Nous sommes tous passés par là. La recherche se déroule bien, les résultats arrivent et une idée de la façon dont tout fonctionne ensemble commence à émerger. Puis, on se heurte à un mur : une protéine inconnue se trouve au milieu du modèle.
Le projet s'est déroulé sans problèmes, à l'exception de ce point d'interrogation. Et maintenant, votre superviseur vous demande d'identifier l'inconnu pour résoudre le casse-tête. Vous allez donc sur Google ou PubMed et commencez à chercher des moyens d'identifier des protéines inconnues. La réponse à votre question est claire : vous avez besoin de la spectrométrie de masse.
Mais vous ne savez pas exactement comment ça fonctionne et vous devrez l'expliquer lors de la prochaine réunion de laboratoire.
Ne vous inquiétez pas, nous pouvons vous aider.
Dans ce blog, nous vous expliquerons le processus d'identification des protéines par LC-MS/MS. Vous apprendrez comment préparer votre échantillon, comment fonctionne la machine, comment un programme peut identifier les protéines, et nous partagerons même notre protocole optimisé pour l'identification des protéines en gel. Vous serez sur la voie de l'identification de votre protéine inconnue en un rien de temps.
Fig. 1: Exemple d'un gel coloré au nitrate d'argent provenant d'un échantillon de plasma
Tout dépend de la façon dont vou avez découvert que vous aviez une protéine à identifier. Avez-vous purifié votre protéine d'intérêt et trouvé une autre protéine éluant de la préparation ? Ou bien avez-vous effectué une immunoprécipitation de votre protéine cible et coloré le gel SDS PAGE pour trouver une bande majeure en plus de votre cible ?
Dans tous les cas, vous devrez refaire le protocole avec du matériel propre afin de limiter la contamination de votre échantillon par les kératines.
Ces protéines indésirables sont présentes un peu partout et peuvent vraiment gêner l'identification de votre protéine si elles sont trop concentrées dans votre échantillon.
Puisque nous allons nous concentrer sur l'identification d'une protéine à partir d'un gel, nous vous suggérons de jeter un coup d'œil à notre protocole pour l'identification d'une protéine à partir d'un gel coloré au bleu de Coomassie pour un exemple de l'expérimentation elle-même. Comme indiqué dans notre post sur la préparation des échantillons, vous devez toujours travailler avec des gants, des embouts de pipette filtrés et des tubes Eppendorf à liaison minimale.

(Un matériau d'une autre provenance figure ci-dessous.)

Lemma key_unique rows r r' : rows_ok rows -> r ∈ rows -> r' ∈ rows -> key r.2 = key r'.2 -> r = r'.
Proof.
  intros [_ Hk] [i Hi]%list_elem_of_lookup [j Hj]%list_elem_of_lookup E.
  assert (i = j) as ->; [|congruence].
  eapply NoDup_lookup; [exact Hk|rewrite map_fmap, list_lookup_fmap, Hi; reflexivity|].
  by rewrite map_fmap, list_lookup_fmap, Hj, E.
Qed.

Lemma id_unique rows r r' : rows_ok rows -> r ∈ rows -> r' ∈ rows -> r.1 = r'.1 -> r = r'.
Proof.
  intros [Hk _] [i Hi]%list_elem_of_lookup [j Hj]%list_elem_of_lookup E.
  assert (i = j) as ->; [|congruence].
  eapply NoDup_lookup; [exact Hk|rewrite map_fmap, list_lookup_fmap, Hi; reflexivity|].
  by rewrite map_fmap, list_lookup_fmap, Hj, E.
Qed.

Lemma find_key_some (rows : list (Z * A)) k r :
  List.find (fun r => bool_decide (key r.2 = k)) rows = Some r -> r ∈ rows /\ key r.2 = k.
Proof. intros [Hin Hk]%List.find_some. apply bool_decide_eq_true in Hk. by rewrite list_elem_of_In. Qed.

Lemma find_key_none (rows : list (Z * A)) k r :
  List.find (fun r => bool_decide (key r.2 = k)) rows = None -> r ∈ rows -> key r.2 <> k.
Proof.
  intros Hn Hin%list_elem_of_In E. pose proof (List.find_none _ _ Hn _ Hin) as Hf. simpl in Hf.
  by apply bool_decide_eq_false in Hf.
Qed.

Lemma append_row_ok rows row :
  rows_ok rows -> List.find (fun r => bool_decide (key r.2 = key row)) rows = None ->
  rows_ok (rows ++ [(next_rowid (map fst rows), row)]).
Proof.
  intros [Hi Hk] Hn. split; rewrite map_app; apply NoDup_app; (split_and!; [done| |apply NoDup_singleton]);
    intros x Hx Hy%list_elem_of_singleton; subst x.
  - by apply next_rowid_fresh in Hx.
  - rewrite map_fmap in Hx. apply list_elem_of_fmap in Hx as (r & E & Hr). by eapply find_key_none.
Qed.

Cela améliorera considérablement la récupération des peptides et le succès de votre expérience. Quelle que soit la méthode de préparation des échantillons que vous utilisez, vous devez garder à l'esprit qu'en spectrométrie de masse, vous devez toujours travailler dans un environnement propre et avec des outils appropriés.
Comme vous le savez, les protéines sont en fait une chaîne d'acides aminés liés les uns aux autres de manière covalente. Afin d'identifier votre protéine par LC-MS/MS, vous devrez la décomposer en parties plus petites, appelées peptides. Cela se fait généralement par une digestion enzymatique avec des enzymes protéolytiques, comme la trypsine ou la chymotrypsine. Le choix de l'enzyme à utiliser est déterminé par la séquence de votre protéine d'intérêt.
Dans le cas d'une protéine inconnue, on choisit généralement la trypsine en raison de son faible taux d'erreur clivage et de son activité élevée dans des tampons relativement dénaturants. Là encore, le protocole de digestion enzymatique varie en fonction de la matrice dans laquelle se trouve votre protéine. Si elle se trouve dans un tampon dans un état relativement pur (provenant d'une purification HPLC, par exemple), il y a de fortes chances que vous puissiez simplement ajouter l'enzyme et procéder à la digestion. Si votre protéine est dans un gel, la procédure peut être un peu plus complexe. Le résultat final devrait cependant toujours être le même: un mélange de peptides propres que vous pouvez analyser par LC-MS/MS.
Maintenant que vous avez votre mélange de peptides, vous êtes prêt à l'envoyer pour analyse à votre fournisseur de services de spectrométrie de masse préféré. Il existe plusieurs modes d'acquisition différents que vous pouvez utiliser pour identifier les protéines, mais nous allons nous concentrer sur l'acquisition en fonction de l'information (IDA, également appelée acquisition en fonction des données ou DDA) dans ce post. L'IDA utilise la vitesse et la résolution très élevées du spectromètre de masse pour déterminer la masse des peptides présents dans votre échantillon. Voici son fonctionnement :
Le mélange de peptides est chargé sur une colonne chromatographique. Les peptides ayant une composition en acides aminés différente auront des affinités différentes avec la colonne. En appliquant sur la colonne des phases liquides dont la concentration en solvant organique augmente au fil du temps, on peut séparer les peptides les uns des autres. En fonction de leur affinité pour la colonne, les peptides seront progressivement libérés de la colonne par l'augmentation de la concentration organique dans la phase mobile et entreront progressivement dans le spectromètre de masse. La séparation chromatographique permet de concentrer les peptides à un moment donné et facilite leur détection par l'appareil. En moyenne, sur un micro-LC avec un gradient de 60 minutes, il faut environ 45 secondes pour que toutes les copies d'un peptide soient éluées de la colonne.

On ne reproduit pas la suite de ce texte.